After his selection as an astronaut candidate by JAXA in September 2009, Kanai arrived at Johnson Space Center later that month for NASA astronaut training. As one of the fourteen members of the 20th NASA astronaut class, he participated in Astronaut Candidate Training which includes scientific and technical briefings, intensive instruction in ISS systems, Extravehicular Activity (EVA), robotics, physiological training, T-38 Talon flight training, and water and wilderness survival training. Kanai was certified as an ISS astronaut in July 2011.

In 2011, Kanai served as cavenaut into the ESA CAVES training in Sardinia, alongside Thomas Pesquet, Tim Peake, Sergey Ryzhikov, and Randolph Bresnik.

In July 2015, he participated as an aquanaut in the NEEMO 20 crew.

===Expedition 54/55===
In August 2015, JAXA announced his selection to the crew of Expedition 54/55 to the International Space Station, scheduled for launch in December 2017. Kanai was launched on into space onboard Soyuz MS-07 on December 17, 2017 07:21 UTC.

In January 2018 Kanai received publicity after mistakenly tweeting that he had grown "as much as 9 cm" taller due to the absence of gravity.
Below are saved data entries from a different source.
(* ===== verification/Field25519.v ===== *)
(** * Field25519: the X25519 function of RFC 7748, as the reference for curve25519.c

    Arithmetic modulo the prime [P25519] as a congruence on [Z], a setoid with
    [Proper] instances, so that limb representations can be rewritten to the
    values they stand for; little-endian bytes; the scalar clamping of
    curve25519.h; and the Montgomery ladder of RFC 7748, section 5. *)

From Stdlib Require Import Ascii String Zdiv Zpow_facts.
From stdpp Require Import base numbers option sets list list_numbers strings.
From S2P Require Import Prelude.
#[local] Open Scope c_scope.

Definition P25519 : Z := 2 ^ 255 - 19.
Definition CURVE25519_KEY_SIZE : nat := 32.

(** ** Congruence modulo the prime *)

Definition eqp (x y : Z) : Prop := (P25519 | x - y).
Infix "≡p" := eqp (at level 70) : c_scope.

Lemma eqp_iff x y : x ≡p y ↔ x mod P25519 = y mod P25519.
Proof.
  unfold eqp. split.
  - intros [k Hk]. replace x with (y + k * P25519) by lia. apply Z_mod_plus_full.
  - intros H. apply Z.mod_divide; [done|]. by rewrite Zminus_mod, H, Z.sub_diag.
Qed.

Lemma eqp_multiple x y k : x = y + k * P25519 → x ≡p y.
Proof. intros ->. exists k. lia. Qed.

Lemma eqp_inv x y : x ≡p y → ∃ k, x = y + k * P25519.
Proof. intros [k Hk]. exists k. lia. Qed.

#[export] Instance eqp_equivalence : Equivalence eqp.
Proof.
  split; repeat intro; rewrite ?eqp_iff in *; congruence.
Qed.
#[export] Instance eqp_add : Proper (eqp ==> eqp ==> eqp) Z.add.
Proof. intros x x' [k Hk]%eqp_inv y y' [m Hm]%eqp_inv. apply (eqp_multiple _ _ (k + m)). lia. Qed.
#[export] Instance eqp_sub : Proper (eqp ==> eqp ==> eqp) Z.sub.
Proof. intros x x' [k Hk]%eqp_inv y y' [m Hm]%eqp_inv. apply (eqp_multiple _ _ (k - m)). lia. Qed.
#[export] Instance eqp_mul : Proper (eqp ==> eqp ==> eqp) Z.mul.
Proof.
  intros x x' [k ->]%eqp_inv y y' [m ->]%eqp_inv.
  apply (eqp_multiple _ _ (x' * m + k * y' + k * m * P25519)). ring.
Qed.

Lemma eqp_mod x : x mod P25519 ≡p x.
Proof. apply eqp_iff, Zmod_mod. Qed.

#[export] Instance eqp_pow : Proper (eqp ==> eq ==> eqp) Z.pow.
Proof.
  intros x y Hxy n _ <-. destruct (Z.le_gt_cases 0 n) as [Hn|Hn].
  - revert n Hn. apply natlike_ind; [done|]. intros n Hn IH.
    rewrite !Z.pow_succ_r by done. by rewrite IH, Hxy.
  - by rewrite !Z.pow_neg_r.
Qed.

(** ** Little-endian bytes *)

Fixpoint le_value (l : bytes) : Z :=
  match l with
  | [] => 0
  | b :: l' => b + 256 * le_value l'
  end.
Fixpoint le_bytes (n : nat) (v : Z) : bytes :=
  match n with
  | O => []
  | S n' => v mod 256 :: le_bytes n' (v / 256)
  end.

Lemma le_bytes_length n v : length (le_bytes n v) = n.
Proof. revert v. induction n; intros; simpl; auto. Qed.

Lemma le_bytes_app n m v : le_bytes (n + m) v = le_bytes n v ++ le_bytes m (v / 256 ^ Z.of_nat n).
Proof.
  revert v. induction n as [|n IH]; intros v; [by rewrite Z.div_1_r|].
  cbn [Nat.add le_bytes app]. f_equal. rewrite IH, Nat2Z.inj_succ, Z.pow_succ_r, Z.div_div by lia. done.
Qed.

Lemma le_bytes_mod n v k : 0 < k → le_bytes n (v mod (256 ^ Z.of_nat n * k)) = le_bytes n v.
Proof.
  revert v. induction n as [|n IH]; intros v Hk; [done|]. cbn [le_bytes].
  rewrite Nat2Z.inj_succ, Z.pow_succ_r, <- Z.mul_assoc by lia.
  assert (Hp : 0 < 256 ^ Z.of_nat n * k) by (apply Z.mul_pos_pos; [apply Z.pow_pos_nonneg; lia|done]).
  f_equal.
  - rewrite Z.rem_mul_r by lia. rewrite Z.add_mod, Z.mul_comm, Z.mod_mul, Z.add_0_r by lia.
    by rewrite !Zmod_mod.
  - rewrite <- (IH (v / 256)) by done. f_equal. rewrite Z.rem_mul_r by lia.
    rewrite Z.mul_comm, Z.div_add by lia. rewrite Z.div_small; [lia|]. apply Z.mod_pos_bound. lia.
Qed.

Lemma le_value_range l : all_bytes l = true → 0 <= le_value l < 256 ^ Z.of_nat (length l).
Proof.
  induction l as [|b l IH]; [simpl; lia|]. rewrite all_bytes_cons, andb_true_iff, is_byte_spec.
  intros [Hb Hl]. specialize (IH Hl). cbn [length le_value]. rewrite Nat2Z.inj_succ, Z.pow_succ_r by lia. lia.
Qed.

Lemma le_value_app l k : le_value (l ++ k) = le_value l + 256 ^ Z.of_nat (length l) * le_value k.
Proof.
  induction l as [|b l IH]; [simpl; lia|]. cbn [app le_value length]. rewrite IH, Nat2Z.inj_succ, Z.pow_succ_r by lia. lia.
Qed.

(** ** The scalar *)

(** [curve25519_clamp_secret(secret)] *)
Definition curve25519_clamp_secret (secret : bytes) : bytes :=
  let secret := <[0%nat := at_ secret 0 .& 248]> secret in
  <[31%nat := (at_ secret 31 .& 127) .| 64]> secret.

(** ** The ladder of RFC 7748 *)

(** The two points [x_2 : z_2] and [x_3 : z_3]. *)
Record ladder_state := { x_2 : Z; z_2 : Z; x_3 : Z; z_3 : Z }.

Definition cswap (swap : bool) (s : ladder_state) : ladder_state :=
  if swap then {| x_2 := x_3 s; z_2 := z_3 s; x_3 := x_2 s; z_3 := z_2 s |} else s.

Definition a24 : Z := 121665.

(** One differential addition and doubling. *)
Definition ladder_step (x_1 : Z) (s : ladder_state) : ladder_state :=
  let A := x_2 s + z_2 s in
  let AA := A * A in
  let B := x_2 s - z_2 s in
  let BB := B * B in
  let E := AA - BB in
  let C := x_3 s + z_3 s in
  let D := x_3 s - z_3 s in
  let DA := D * A in
  let CB := C * B in
  {| x_2 := AA * BB mod P25519;
     z_2 := E * (AA + a24 * E) mod P25519;
     x_3 := (DA + CB) * (DA + CB) mod P25519;
     z_3 := x_1 * ((DA - CB) * (DA - CB)) mod P25519 |}.

(** The step for a bit of the scalar: swap, step, swap back. *)
Definition ladder_bit (x_1 : Z) (bit : bool) (s : ladder_state) : ladder_state :=
  cswap bit (ladder_step x_1 (cswap bit s)).

(** Bits [n - 1] down to 0, each with its own two swaps. *)
Fixpoint ladder (x_1 k : Z) (n : nat) (s : ladder_state) : ladder_state :=
  match n with
  | O => s
  | S n' => ladder x_1 k n' (ladder_bit x_1 (Z.testbit k (Z.of_nat n')) s)
  end.

(** The loop of the RFC swaps lazily: it carries the last bit and swaps by the
    difference of two bits. *)
Fixpoint rfc_loop (x_1 k : Z) (n : nat) (swap : bool) (s : ladder_state) : ladder_state :=
  match n with
  | O => cswap swap s
  | S t =>
      let k_t := Z.testbit k (Z.of_nat t) in
      rfc_loop x_1 k t k_t (ladder_step x_1 (cswap (xorb swap k_t) s))
  end.

Definition ladder_start (x_1 : Z) : ladder_state := {| x_2 := 1; z_2 := 0; x_3 := x_1; z_3 := 1 |}.
Definition ladder_result (s : ladder_state) : Z := x_2 s * Zpow_mod (z_2 s) (P25519 - 2) P25519 mod P25519.

(** The function on numbers, and on the 32-byte strings of the interface; the top
    bit of the coordinate is ignored. *)
Definition x25519_value (k u : Z) : Z :=
  let x_1 := u mod 2 ^ 255 in
  ladder_result (rfc_loop x_1 k 255 false (ladder_start x_1)).

Definition x25519 (secret basepoint : bytes) : bytes :=
  le_bytes 32 (x25519_value (le_value (curve25519_clamp_secret secret)) (le_value basepoint)).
Microgravity allows the vertebrae in astronauts' spines to spread apart; typical growth for astronauts in zero-gravity is two to five centimeters. A 9 cm growth spurt might hypothetically create problems, as the Soyuz spacecraft to take astronauts back to Earth has a limit on seating height. However, later Kanai remeasured and tweeted that he had apparently grown only 2 cm, saying "it was a measurement mistake (?)" [sic].